L’accord commercial UE-Inde pourrait être conclu d’ici février, selon Merz

La chancelière allemande est déjà un fervent partisan de l’accord controversé sur le Mercosur adopté par les pays de l’UE vendredi dernier.

S’exprimant lundi lors d’un voyage en Inde, le chancelier allemand Friedrich Merz a déclaré que la présidente de la Commission européenne Ursula von der Leyen et le président du Conseil européen Antonio Costa pourraient signer un accord de libre-échange avec New Delhi d’ici la fin du mois.

Les commentaires de Merz interviennent quelques jours après qu’une majorité des États membres de l’UE ont soutenu l’accord de libre-échange du Mercosur, un accord fortement soutenu par l’Allemagne dans le cadre de la stratégie du bloc visant à diversifier les relations commerciales au-delà des États-Unis et de la Chine – deux pays qui ont mené des politiques commerciales fortement nationalistes au cours de l’année écoulée.

« Malheureusement, nous assistons à une renaissance du protectionnisme. Il est dirigé contre les principes du libre-échange et de l’ouverture des marchés », a déclaré Merz lors d’une conférence de presse, ajoutant que les dirigeants européens pourraient se rendre en Inde « vers la fin de ce mois » pour signer un accord de libre-échange.

« Quoi qu’il en soit, ils feront un autre grand pas en avant pour garantir la mise en œuvre de cet accord de libre-échange », a-t-il déclaré.

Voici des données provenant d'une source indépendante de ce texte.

(** Unlinking and freeing the node [l] that follows the chain [kept]. *)
Lemma unlink_spec st lp L kept l x r rest :
  lists st !! lp = Some L →
  lseg (nodes st) (head L) kept (Some l) → nodes st !! l = Some (mkNode x r) →
  lseg (nodes st) r rest NULL → NoDup (kept ++ (l, x) :: rest).*1 →
  wp ((if decide (last_addr kept = NULL) then
         L ← list_get (Some lp); list_set (Some lp) (mkList r (last L))
       else node_set_next (last_addr kept) r);;
      node_free (Some l))
     (λ _ st', ∃ L', lists st' = <[lp := L']> (lists st) ∧ env st' = env st ∧
        lseg (nodes st') (head L') kept r ∧ lseg (nodes st') r rest NULL ∧
        nodes st' !! l = None ∧
        (∀ l', l' ∉ kept.*1 → l' ≠ l → nodes st' !! l' = nodes st !! l')) st.
Proof.
  intros HL Hk Hl Hr Hnd. rewrite fmap_app in Hnd. simpl in Hnd.
  apply NoDup_app in Hnd as (Hndk & Hdis & [Hlr _]%NoDup_cons).
  assert (l ∉ kept.*1) as Hlk by (intros Hi; apply (Hdis _ Hi); by left).
  destruct kept as [|[lk xk] kept _] using rev_ind.
  - simpl in *. lwp. exists (mkList r (last L)). split_and!; try done.
    + by apply lseg_delete_fresh.
    + apply lookup_delete_eq.
    + intros. by rewrite lookup_delete_ne.
  - rewrite last_addr_snoc. destruct (NoDup_snoc_inv _ _ _ Hndk) as [Hlk0 _].
    destruct (lseg_set_last _ _ _ _ _ _ r Hlk0 Hk) as [Hn Hk'].
    rewrite fst_snoc in Hlk, Hdis. assert (lk ≠ l) as Hne.
    { intros ->. apply Hlk, elem_of_app. right. by left. }
    lwp. exists L. rewrite insert_id by done. split_and!; try done.
    + apply lseg_delete_fresh; [by rewrite fst_snoc|done].
    + apply lseg_delete_fresh, lseg_insert_fresh; [done| |done].
      intros Hi. apply (Hdis lk); [apply elem_of_app; right; by left|by right].
    + apply lookup_delete_eq.
    + rewrite fst_snoc. intros l' Hl' ?. rewrite lookup_delete_ne by done.
      apply lookup_insert_ne. intros ->. apply Hl', elem_of_app. right. by left.
Qed.

(** What the deletion loop establishes from the chain [kept ++ rest] on. *)
Definition deleted_to lp kept rest st (rest' : list (positive * A)) (st' : store A E) : Prop :=
  ∃ L', lists st' = <[lp := L']> (lists st) ∧
    lseg (nodes st') (head L') (kept ++ rest') NULL ∧
    sublist rest' rest ∧
    (∀ l, l ∉ (kept ++ rest).*1 → nodes st' !! l = nodes st !! l) ∧
    (∀ l, l ∈ rest.*1 → l ∉ rest'.*1 → nodes st' !! l = None).

Lemma deleted_step lp kept l x rest st st1 rest' st' L1 :
  lists st1 = <[lp := L1]> (lists st) → nodes st1 !! l = None →
  (∀ l', l' ∉ kept.*1 → l' ≠ l → nodes st1 !! l' = nodes st !! l') →
  NoDup (kept ++ (l, x) :: rest).*1 →
  deleted_to lp kept rest st1 rest' st' → deleted_to lp kept ((l, x) :: rest) st rest' st'.
Proof.
  intros HL1 Hl1 Hn1 Hnd (L' & HL' & Hs & Hsub & Hout & Hgone).
  rewrite fmap_app in Hnd. simpl in Hnd.
  apply NoDup_app in Hnd as (_ & Hdis & [Hlr _]%NoDup_cons).
  exists L'. split_and!; [|done|by constructor| |].
  - rewrite HL', HL1. apply insert_insert_eq.
  - intros l' Hl'. rewrite fmap_app, not_elem_of_app in Hl'. simpl in Hl'.
    rewrite not_elem_of_cons in Hl'. destruct Hl' as (? & ? & ?).
    rewrite Hout, Hn1; [done..|]. rewrite fmap_app. by apply not_elem_of_app.
  - simpl. intros l' [->|Hi]%elem_of_cons Hni; [|by apply Hgone].
    rewrite Hout; [done|]. rewrite fmap_app, not_elem_of_app.
    split; [|done]. intros Hi. apply (Hdis _ Hi). by left.
Qed.

Lemma deleted_keep lp kept l x rest st rest' st' :
  NoDup (kept ++ (l, x) :: rest).*1 →
  deleted_to lp (kept ++ [(l, x)]) rest st rest' st' →
  deleted_to lp kept ((l, x) :: rest) st ((l, x) :: rest') st'.
Proof.
  intros Hnd (L' & HL' & Hs & Hsub & Hout & Hgone). rewrite <- app_assoc in *. simpl in *.
  exists L'. split_and!; [done|done|by constructor|done|].
  intros l' [->|Hi]%elem_of_cons Hni%not_elem_of_cons; [naive_solver|].
  apply Hgone; [done|]. naive_solver.
Qed.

L’idée d’organiser un sommet UE-Inde d’ici la fin janvier a été lancée à Bruxelles alors que les négociations s’intensifiaient à la fin de l’année dernière, même si l’objectif initial de conclure un accord d’ici la fin 2025 n’a finalement abouti à rien.

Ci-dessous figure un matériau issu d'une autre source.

(* ===== verification/Timer.v ===== *)
(** * The busy timer ([sos/timer.c])

    Until the clock driver runs, the root server's own threads sleep by
    calling a thread that polls the kernel's tick counter.  A sleeper's request
    lives on its stack; the timer thread keeps a list of pointers to the
    requests.  [Module Timer] has the code; [Module Sleeping] runs it against
    sleepers and a tick counter that may move at any point, and relates the
    runs to the specification of sleeping: a map from the sleeping threads to
    the time they went to sleep and for how long. *)
From S2P Require Import Prelude Machine ListC.

#[global] Instance L4_ThreadId_countable : Countable L4_ThreadId_t.
Proof.
  apply (inj_countable' (λ t, (L4_ThreadNo t, L4_Version t)) (λ p, L4_GlobalId (fst p) (snd p))).
  by intros [].
Defined.

Module Timer.
Record utimer_entry_t := mkEntry { fStart : Z; fDiff : Z; fTid : L4_ThreadId_t }.
(** The stacks of the sleepers by address, the timer thread's queue, and the
    replies it has sent. *)
Record utimer_st := mkUt {
  stacks : gmap Z utimer_entry_t; entryq : list Z; replies : list L4_ThreadId_t
}.
Definition set_stacks v s := mkUt v (entryq s) (replies s).
Definition set_entryq v s := mkUt (stacks s) v (replies s).
Definition add_reply t s := mkUt (stacks s) (entryq s) (replies s ++ [t]).

Definition entry_get (e : Z) : M utimer_st utimer_entry_t :=
  m ← gets stacks; of_opt BadPtr (m !! e).

(** A [list_delete] callback. *)
Definition processExpired (now node : Z) : M utimer_st bool :=
  t ← entry_get node;
  if decide (fDiff t ≤ w32 (now - fStart t)) then modify (add_reply (fTid t));; mret true
  else mret false.

(** One turn of the loop of [utimer]: the walk of the list, at the tick
    [now], which says whether the receive that follows blocks; and what the
    thread does with the result of the receive. *)
Definition utimer_walk (now : Z) : M utimer_st bool :=
  l ← gets entryq;
  l' ← ListSpec.list_delete (processExpired now) l;
  modify (set_entryq l');;
  mret (ListSpec.list_null l').
Inductive received := Message (wait_tid : L4_ThreadId_t) (word0 : Z) | IpcFailed (code : Z).
Definition utimer_receive (r : received) : M utimer_st unit :=
  match r with
  | Message wait_tid entry =>
      t ← entry_get entry;
      modify (λ s, set_stacks (<[entry := mkEntry (fStart t) (fDiff t) wait_tid]> (stacks s)) s);;
      modify (λ s, set_entryq (ListSpec.list_shift (entryq s) entry) s)
  | IpcFailed code => cassert "!Unhandled IPC error" (code =? 3)
  end.

Definition US_TO_TICKS (us : Z) : Z := us `div` (10 * 1000).
(** The sleeper up to its call: its entry at [frame] of its stack, which is
    the message. *)
Definition utimer_sleep (frame now microseconds : Z) : M utimer_st Z :=
  modify (λ s, set_stacks
    (<[frame := mkEntry now (US_TO_TICKS microseconds) L4_nilthread]> (stacks s)) s);;
  mret frame.
End Timer.

Module Sleeping.
Import Timer.

(** ** Runs *)
(** The number of ticks since power-on (the counter shows it modulo 2^32),
    the threads whose call has not been received yet, and when the walk was
    that the timer thread's next receive follows. *)
Record sys := mkSys {
  ut : utimer_st; ticks : Z; calling : list (L4_ThreadId_t * Z); walked : option Z
}.
Inductive tev :=
  | Slept (t : L4_ThreadId_t) (at_tick us : Z)
  | Woken (t : L4_ThreadId_t) (at_tick : Z).

Definition queued (u : utimer_st) : list L4_ThreadId_t :=
  omap (λ f, fTid <$> stacks u !! f) (entryq u).
Definition sleepers (s : sys) : list L4_ThreadId_t := (fst <$> calling s) ++ queued (ut s).

(** A thread that is not asleep may call, with its entry anywhere on its own
    stack; the receive takes any of the calls, and comes back without one only
    when it does not block. *)
Inductive step : sys → list tev → sys → Prop :=
  | s_tick s n : ticks s ≤ n → step s [] (mkSys (ut s) n (calling s) (walked s))
  | s_sleep s t frame us w u' :
      is_word us → t ∉ sleepers s → frame ∉ (snd <$> calling s) ++ entryq (ut s) →
      utimer_sleep frame (w32 (ticks s)) us (ut s) = Ok w u' →
      step s [Slept t (ticks s) us] (mkSys u' (ticks s) (calling s ++ [(t, w)]) (walked s))
  | s_walk s b u' new :
      walked s = None → utimer_walk (w32 (ticks s)) (ut s) = Ok b u' →
      replies u' = replies (ut s) ++ new →
      step s ((λ t, Woken t (ticks s)) <$> new) (mkSys u' (ticks s) (calling s) (Some (ticks s)))
  | s_message s c1 t frame c2 T u' :
      walked s = Some T → calling s = c1 ++ (t, frame) :: c2 →
      utimer_receive (Message t frame) (ut s) = Ok tt u' →
      step s [] (mkSys u' (ticks s) (c1 ++ c2) None)
  | s_no_message s T u' :
      walked s = Some T → entryq (ut s) ≠ [] → calling s = [] →
      utimer_receive (IpcFailed 3) (ut s) = Ok tt u' →
      step s [] (mkSys u' (ticks s) [] None).
Inductive run : sys → list tev → sys → Prop :=
  | run_nil s : run s [] s
  | run_snoc s tr s' tr' s'' : run s tr s' → step s' tr' s'' → run s (tr ++ tr') s''.
Definition start : sys := mkSys (mkUt ∅ [] []) 0 [] None.

(** ** Specification *)
(** A tick is 10 milliseconds. *)
Definition TICK_US : Z := 10000.
(** A thread that is not asleep may fall asleep; one that is may be woken when
    the microseconds it asked for are over, or would be with the next tick, and
    not before. *)
Definition over (T0 us T : Z) : Prop := us < (T - T0 + 1) * TICK_US.
#[export] Instance over_dec T0 us T : Decision (over T0 us T).
Proof. unfold over. apply _. Defined.
Lemma ticks_over T0 us T : T0 + US_TO_TICKS us ≤ T ↔ over T0 us T.
Proof.
  unfold over, TICK_US, US_TO_TICKS. change (10 * 1000) with 10000.
  pose proof (Z.div_mod us 10000 ltac:(lia)). pose proof (Z.mod_pos_bound us 10000 ltac:(lia)). lia.
Qed.
Abbreviation asleep := (gmap L4_ThreadId_t (Z * Z)).
Definition accept1 (m : asleep) (e : tev) : option asleep :=
  match e with
  | Slept t T us => match m !! t with None => Some (<[t := (T, us)]> m) | Some _ => None end
  | Woken t T =>
      match m !! t with
      | Some (T0, us) => if decide (over T0 us T) then Some (delete t m) else None
      | None => None
      end
  end.
Fixpoint accept (m : asleep) (tr : list tev) : option asleep :=
  match tr with [] => Some m | e :: tr' => m' ← accept1 m e; accept m' tr' end.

Dans ses remarques encourageant un accord opportun, Merz a qualifié l’Inde de « l’économie à la croissance la plus rapide du G20 » et l’a décrite comme un « partenaire essentiel dans l’Indo-Pacifique ».

L’agenda commercial de l’UE alimente les troubles en France

La semaine dernière, le ministre indien du Commerce et de l’Industrie, Piyush Goyal, s’est rendu à Bruxelles pour poursuivre les négociations de haut niveau avec le chef du commerce de l’UE, Maroš Šefčovič, qui avait qualifié l’année dernière les négociateurs indiens de « durs ».

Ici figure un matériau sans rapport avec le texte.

(* ===== verification/State.v ===== *)
(** * The state of SOS

    The data structures of the components, with the field names of the C
    code, and the record of all of them that the handlers run on.  Objects
    obtained from [malloc] and shared by pointer (PCBs, vnodes, pager and NFS
    requests) live in heaps indexed by their address, so that a dangling
    pointer is visible; lists are the abstract lists of [ListC.ListSpec],
    which [list.c] implements. *)
From S2P Require Import Prelude Machine ListC Frames Swapfile.
Import Frames Swapfile.

(** ** Regions ([sos/region.h], [sos/region.c]) *)
Definition REGION_READ : Z := 4.
Definition REGION_WRITE : Z := 2.
Definition REGION_EXECUTE : Z := 1.
Inductive region_type := REGION_STACK | REGION_HEAP | REGION_OTHER | REGION_THREAD_INIT.
#[global] Instance region_type_eq_dec : EqDecision region_type.
Proof. solve_decision. Defined.

(** [filesize] is indeterminate until it is set; [elffile] 0 is NULL. *)
Record Region := mkRegion {
  rtype : region_type;
  base : Z;
  size : Z;
  filesize : option Z;
  rights : Z;
  mapDirectly : bool;
  elffile : Z
}.
Definition region_alloc (type : region_type) (b sz rt : Z) (dirmap : bool) : Region :=
  mkRegion type b sz None rt dirmap 0.
Definition region_get_filesize {S} (r : Region) : M S Z := of_opt Uninit (filesize r).
Definition region_set_rights (r : Region) (v : Z) : Region :=
  mkRegion (rtype r) (base r) (size r) (filesize r) v (mapDirectly r) (elffile r).
Definition region_set_size (r : Region) (v : Z) : Region :=
  mkRegion (rtype r) (base r) v (filesize r) (rights r) (mapDirectly r) (elffile r).
Definition region_set_filesize (r : Region) (v : Z) : Region :=
  mkRegion (rtype r) (base r) (size r) (Some v) (rights r) (mapDirectly r) (elffile r).
Definition region_set_elffile (r : Region) (v : Z) : Region :=
  mkRegion (rtype r) (base r) (size r) (filesize r) (rights r) (mapDirectly r) v.
(** Freeing a region releases the swap file of an executable, but not the
    system-wide one. *)
Definition region_free (r : Region) : M swapst unit :=
  if decide (elffile r ≠ 0) then
    d ← swapfile_is_default (elffile r);
    if (d : bool) then mret tt else swapfile_free (elffile r)
  else mret tt.

(** ** Processes ([libs/sos/include/sos.h], [sos/process.c]) *)
Inductive process_state_t :=
  | PS_STATE_START | PS_STATE_ALIVE | PS_STATE_WAIT | PS_STATE_SLEEP | PS_STATE_ZOMBIE.
Inductive process_type_t := PS_TYPE_PROCESS | PS_TYPE_ROOTTHREAD.
Inductive process_ipcfilt_t :=
  | PS_IPC_NONBLOCKING | PS_IPC_BLOCKING | PS_IPC_ALL | PS_IPC_NONE.
#[global] Instance process_state_eq_dec : EqDecision process_state_t.
Proof. solve_decision. Defined.
#[global] Instance process_type_eq_dec : EqDecision process_type_t.
Proof. solve_decision. Defined.
#[global] Instance process_ipcfilt_eq_dec : EqDecision process_ipcfilt_t.
Proof. solve_decision. Defined.

Record process_t := mkInfo {
  pid : Z;
  psize : Z;
  stime : Z;
  ctime : Z;
  command : cstr;
  state : process_state_t;
  ps_type : process_type_t;
  ipc_accept : process_ipcfilt_t
}.

(** An open file of a process ([sos/vfs.h]). *)
Record VFile := mkVFile { vnode : ptr; fmode : Z; fp : Z; ref : Z }.

Record Process := mkProcess {
  info : process_t;
  pagetable : Z;
  regions : list Region;
  sp : Z;
  ip : Z;
  startedAt : Z;
  fds : list Z;
  files : list VFile;
  waitingOn : Z;
  fin : option cstr
}.
Definition PS_PLACEHOLDER : ptr := Some 1%positive.
Definition WAIT_ANYBODY : Z := -1.
Definition WAIT_NOBODY : Z := -2.

Record procs := mkProcs {
  pcbs : gmap positive Process;
  sosProcs : list ptr;
  nextPid : Z;
  tidOffset : Z;
  last_thread_s : Z;              (* the thread id allocator of libsos.c *)
  last_thread_disabled_s : bool
}.

(** ** The virtual file system ([sos/vfs.h]) *)
(** The file type; the file server's own value is stored without a check. *)
Definition ST_SPECIAL : Z := 0.
Definition ST_FILE : Z := 1.
Definition ST_DIR : Z := 2.
Record stat_t := mkStat {
  st_type : Z;
  st_fmode : Z;
  st_size : Z;
  st_ctime : Z;
  st_atime : Z;
  st2_ctime : Z;
  st2_atime : Z
}.
(** The function pointers of a vnode are either all NULL, or those of one
    file system; [extra] is that file system's data. *)
Inductive fs_ops := FsNone | FsConsole | FsNfs.
#[global] Instance fs_ops_eq_dec : EqDecision fs_ops.
Proof. solve_decision. Defined.
Inductive vextra := ExNull | ExConsole | ExNfs (fh : Z).
#[global] Instance vextra_eq_dec : EqDecision vextra.
Proof. solve_decision. Defined.
Record VNode := mkVNode {
  path : cstr;
  vstat : stat_t;
  Max_Readers : Z;
  Max_Writers : Z;
  readers : Z;
  writers : Z;
  extra : vextra;
  previous : ptr;
  vnext : ptr;
  vops : fs_ops
}.
Record vfs := mkVfs { vnodes : gmap positive VNode; GlobalVNodes : ptr }.

(** The bytes of a [stat_t] and a [process_t]: their layout is the compiler's.
    What SOS relies on is that the one-byte field [st_fmode] is read from where
    it was written. *)
Class StatLayout := {
  stat_bytes : stat_t → list Z;
  st_fmode_off : nat;
  stat_fmode_at : ∀ s, stat_bytes s !! st_fmode_off = Some (u8 (st_fmode s))
}.
Class ProcessLayout := process_bytes : process_t → list Z.

(** ** NFS requests ([sos/nfsfs.c]) *)
Inductive nfs_req :=
  | NFS_LookupRequest (mode : Z)
  | NFS_ReadRequest (file buf pos nbyte : Z)
  | NFS_WriteRequest (file buf offset nbyte : Z)
  | NFS_StatRequest (stat path : Z)
  | NFS_DirRequest (pos buf nbyte cpos : Z)
  | NFS_RemoveRequest (path : Z).
Record NFS_BaseRequest := mkNfsReq {
  token : Z;
  rq_vnode : ptr;
  rq_pid : Z;
  rq_data : nfs_req
}.
Record nfs := mkNfs {
  nfs_heap : gmap positive NFS_BaseRequest;
  NfsRequests : list positive;
  tok : Z
}.

(** ** The console ([sos/console.c]) *)
Record Console_ReadRequest := mkReader {
  r_pid : Z; r_file : Z; r_buf : Z; r_nbyte : Z; r_rbyte : Z
}.
(** [con_buf] holds the first [buf_used] bytes of the output buffer. *)
Record Console_File := mkConsole {
  con_vnode : ptr;
  con_path : cstr;
  con_Max_Readers : Z;
  con_Max_Writers : Z;
  reader : Console_ReadRequest;
  con_buf : list Z
}.

(** ** The pager ([sos/pager.c]) *)
Inductive rtype_t := REQUEST_SWAPOUT | REQUEST_SWAPIN | REQUEST_ELFLOAD.
#[global] Instance rtype_eq_dec : EqDecision rtype_t.
Proof. solve_decision. Defined.
Inductive pr_stage_t :=
  | SWAPIN_OPEN | SWAPIN_LSEEK | SWAPIN_READ | SWAPIN_CLOSE
  | SWAPOUT_OPEN | SWAPOUT_WRITE | SWAPOUT_CLOSE.
#[global] Instance pr_stage_eq_dec : EqDecision pr_stage_t.
Proof. solve_decision. Defined.
(** The functions stored in [swapinFinish] and [callback]. *)
Inductive pr_finish := FinPanic | FinSwapin | FinSwapelf.
Inductive pr_callback := CbNull | CbPagerContinue | CbCopyInContinue | CbCopyOutContinue.
(** [stage], [diskAddr] and [size] are indeterminate until they are set. *)
Record PagerRequest := mkPR {
  pr_stage : option pr_stage_t;
  pr_pid : Z;
  pr_addr : Z;
  pr_diskAddr : option Z;
  pr_sf : Z;
  pr_rights : Z;
  pr_offset : Z;
  pr_size : option Z;
  pr_swapinFinish : pr_finish;
  pr_callback_ : pr_callback
}.
Inductive elfload_stage_t :=
  | ELFLOAD_OPEN | ELFLOAD_CHECK_EXEC | ELFLOAD_READ_HEADER | ELFLOAD_CLOSE.
Record ElfloadRequest := mkER {
  er_stage : elfload_stage_t;
  er_path : cstr;
  er_fd : Z;
  er_parent : Z;
  er_child : option Z;
  er_fdout : option cstr;
  er_fderr : option cstr;
  er_fdin : option cstr
}.
Record pager := mkPager {
  totalPages : Z;
  allocLimit : Z;
  alloced : list (Z * Z);               (* (pid, virtual page) *)
  swapped : list (Z * Z);               (* (pid, disk address) *)
  requests : list (rtype_t * positive);
  requestActive : bool;
  prs : gmap positive PagerRequest;
  ers : gmap positive ElfloadRequest;
  pinnedFrame : Z;
  defaultSwapfile : Z;
  virtualPager : L4_ThreadId_t;
  copyInOutData : list Z
}.

(** ** The clock ([sos/clock.c]): its registers and the sleeping threads,
    with the sentinel node of the list as the last entry.  The timestamp
    register runs on its own: [ts_elapse] holds the ticks that pass after each
    of its next reads. *)
Record clock := mkClock {
  OST_TS : Z;
  ts_elapse : list Z;
  OST_TIM0 : Z;
  OST_TIM0_RL : Z;
  OST_STS : Z;
  ts_overflow : Z;
  blocked_threads : list (L4_ThreadId_t * Z)
}.

(** ** All of SOS *)
Record kstate := mkK {
  k_swap : swapst;
  k_procs : procs;
  k_vfs : vfs;
  k_nfs : nfs;
  k_con : Console_File;
  k_pager : pager;
  k_clock : clock
}.
Abbreviation K := (M kstate).

Definition set_swap v k := mkK v (k_procs k) (k_vfs k) (k_nfs k) (k_con k) (k_pager k) (k_clock k).
Definition set_procs v k := mkK (k_swap k) v (k_vfs k) (k_nfs k) (k_con k) (k_pager k) (k_clock k).
Definition set_vfs v k := mkK (k_swap k) (k_procs k) v (k_nfs k) (k_con k) (k_pager k) (k_clock k).
Definition set_nfs v k := mkK (k_swap k) (k_procs k) (k_vfs k) v (k_con k) (k_pager k) (k_clock k).
Definition set_con v k := mkK (k_swap k) (k_procs k) (k_vfs k) (k_nfs k) v (k_pager k) (k_clock k).
Definition set_pager v k := mkK (k_swap k) (k_procs k) (k_vfs k) (k_nfs k) (k_con k) v (k_clock k).
Definition set_clock v k := mkK (k_swap k) (k_procs k) (k_vfs k) (k_nfs k) (k_con k) (k_pager k) v.

Definition on_swap {A} (m : M swapst A) : K A := zoom k_swap set_swap m.
Definition on_procs {A} (m : M procs A) : K A := zoom k_procs set_procs m.
Definition on_vfs {A} (m : M vfs A) : K A := zoom k_vfs set_vfs m.
Definition on_nfs {A} (m : M nfs A) : K A := zoom k_nfs set_nfs m.
Definition on_pager {A} (m : M pager A) : K A := zoom k_pager set_pager m.
Definition on_clock {A} (m : M clock A) : K A := zoom k_clock set_clock m.
Definition on_fr {A} (m : M frames A) : K A := on_swap (on_frames m).

Definition kmach (k : kstate) : machine := mach (frs (k_swap k)).
Definition set_kmach (v : machine) (k : kstate) : kstate :=
  set_swap (set_frs (set_mach v (frs (k_swap k))) (k_swap k)) k.
Definition on_mach {A} (m : M machine A) : K A := zoom kmach set_kmach m.
Definition klog (k : kstate) : list event := log (kmach k).

Definition emit (e : event) : K unit := on_mach (modify (emit_ev e)).
Definition printf (what : string) : K unit := emit (Printf (bytes_of_string what)).
Definition kmalloc : K ptr := on_mach malloc.
(** A block from [malloc] that the caller uses without checking for NULL. *)
Definition kmalloc_nocheck : K positive := p ← kmalloc; of_opt NullDeref p.
(** The NUL-terminated string at an offset of [copyInOutBuffer]; a run of bytes
    that are not NUL is no longer than the memory that holds them. *)
Definition cbuf_str (b : memory) (off : Z) : cstr := strn_at b off (S (base.size b)).
Definition get_cbuf : K memory := gets (λ k, cbuf (kmach k)).
Definition put_cbuf (b : memory) : K unit := on_mach (modify (set_cbuf b)).

(** [ipc_send_simple_n] of [libs/sos/src/ipc.c], with the label still symbolic. *)
Definition ipc_send_simple (to : L4_ThreadId_t) (label : syscall_t) (how : ipc_type_t)
    (words : list Z) : K unit :=
  emit (L4_Ipc to label how (w32 <$> words)).

(** Access to the PCBs through a [Process *]. *)
Definition pcb_get (p : ptr) : M procs Process := λ s,
  match p with
  | None => Err NullDeref
  | Some l => match pcbs s !! l with Some x => Ok x s | None => Err BadPtr end
  end.
Definition set_pcbs v s := mkProcs v (sosProcs s) (nextPid s) (tidOffset s)
                                   (last_thread_s s) (last_thread_disabled_s s).
Definition pcb_upd (p : ptr) (f : Process → Process) : M procs unit := λ s,
  match p with
  | None => Err NullDeref
  | Some l => match pcbs s !! l with
              | Some x => Ok tt (set_pcbs (<[l := f x]> (pcbs s)) s)
              | None => Err BadPtr
              end
  end.

(** Field updates of the PCB. *)
Definition set_info v p := mkProcess v (pagetable p) (regions p) (sp p) (ip p) (startedAt p)
                                     (fds p) (files p) (waitingOn p) (fin p).
Definition set_regions v p := mkProcess (info p) (pagetable p) v (sp p) (ip p) (startedAt p)
                                     (fds p) (files p) (waitingOn p) (fin p).
Definition set_sp v p := mkProcess (info p) (pagetable p) (regions p) v (ip p) (startedAt p)
                                     (fds p) (files p) (waitingOn p) (fin p).
Definition set_ip v p := mkProcess (info p) (pagetable p) (regions p) (sp p) v (startedAt p)
                                     (fds p) (files p) (waitingOn p) (fin p).
Definition set_startedAt v p := mkProcess (info p) (pagetable p) (regions p) (sp p) (ip p) v
                                     (fds p) (files p) (waitingOn p) (fin p).
Definition set_fds v p := mkProcess (info p) (pagetable p) (regions p) (sp p) (ip p) (startedAt p)
                                     v (files p) (waitingOn p) (fin p).
Definition set_files v p := mkProcess (info p) (pagetable p) (regions p) (sp p) (ip p) (startedAt p)
                                     (fds p) v (waitingOn p) (fin p).
Definition set_waitingOn v p := mkProcess (info p) (pagetable p) (regions p) (sp p) (ip p)
                                     (startedAt p) (fds p) (files p) v (fin p).
Definition set_fin v p := mkProcess (info p) (pagetable p) (regions p) (sp p) (ip p) (startedAt p)
                                     (fds p) (files p) (waitingOn p) v.
Definition set_pid v i := mkInfo v (psize i) (stime i) (ctime i) (command i) (state i) (ps_type i)
                                 (ipc_accept i).
Definition set_psize v i := mkInfo (pid i) v (stime i) (ctime i) (command i) (state i) (ps_type i)
                                   (ipc_accept i).
Definition set_stime v i := mkInfo (pid i) (psize i) v (ctime i) (command i) (state i) (ps_type i)
                                   (ipc_accept i).
Definition set_command v i := mkInfo (pid i) (psize i) (stime i) (ctime i) v (state i) (ps_type i)
                                     (ipc_accept i).
Definition set_state v i := mkInfo (pid i) (psize i) (stime i) (ctime i) (command i) v (ps_type i)
                                   (ipc_accept i).
Definition set_ps_type v i := mkInfo (pid i) (psize i) (stime i) (ctime i) (command i) (state i) v
                                     (ipc_accept i).
Definition set_ipc_accept v i := mkInfo (pid i) (psize i) (stime i) (ctime i) (command i) (state i)
                                        (ps_type i) v.
Definition upd_info (f : process_t → process_t) (p : Process) : Process := set_info (f (info p)) p.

L’Inde et l’UE sont confrontées à des problèmes commerciaux croissants avec les États-Unis, qui ont augmenté les droits de douane sur leurs partenaires commerciaux, et avec la Chine, qui tente de plus en plus de militariser la dépendance d’autres pays à l’égard des matières premières et de la technologie.

Mais les négociations sur le chapitre sur la durabilité se sont révélées difficiles, a déclaré la Commission aux législateurs européens en septembre dernier, notamment en ce qui concerne l’introduction d’un mécanisme de règlement des différends lié aux normes vertes.

Le mécanisme d’ajustement carbone aux frontières de l’UE, adopté en 2023, constitue également un point de friction particulier pour l’Inde.

Merz s’est néanmoins dit confiant dans la dernière ligne droite des négociations, soulignant que la signature de l’accord serait « un signe encourageant sur la voie de la poursuite de l’élaboration et de la conclusion d’accords de libre-échange ».

Le programme de diversification de l’UE alimente les troubles politiques en France, la deuxième économie du bloc après l’Allemagne, qui s’est opposée à l’accord du Mercosur par crainte que les moyens de subsistance des agriculteurs français ne soient mis en danger par un afflux d’importations latino-américaines.

Alors que von der Leyen devrait se rendre au Paraguay pour signer l’accord sur le Mercosur le 17 janvier, comme l’a rapporté pour la première fois L’Observatoire de l’Europe, les tensions se sont intensifiées entre le président français Emmanuel Macron et l’opposition politique, les partis d’extrême droite et d’extrême gauche appelant à soumettre son gouvernement à un vote de censure.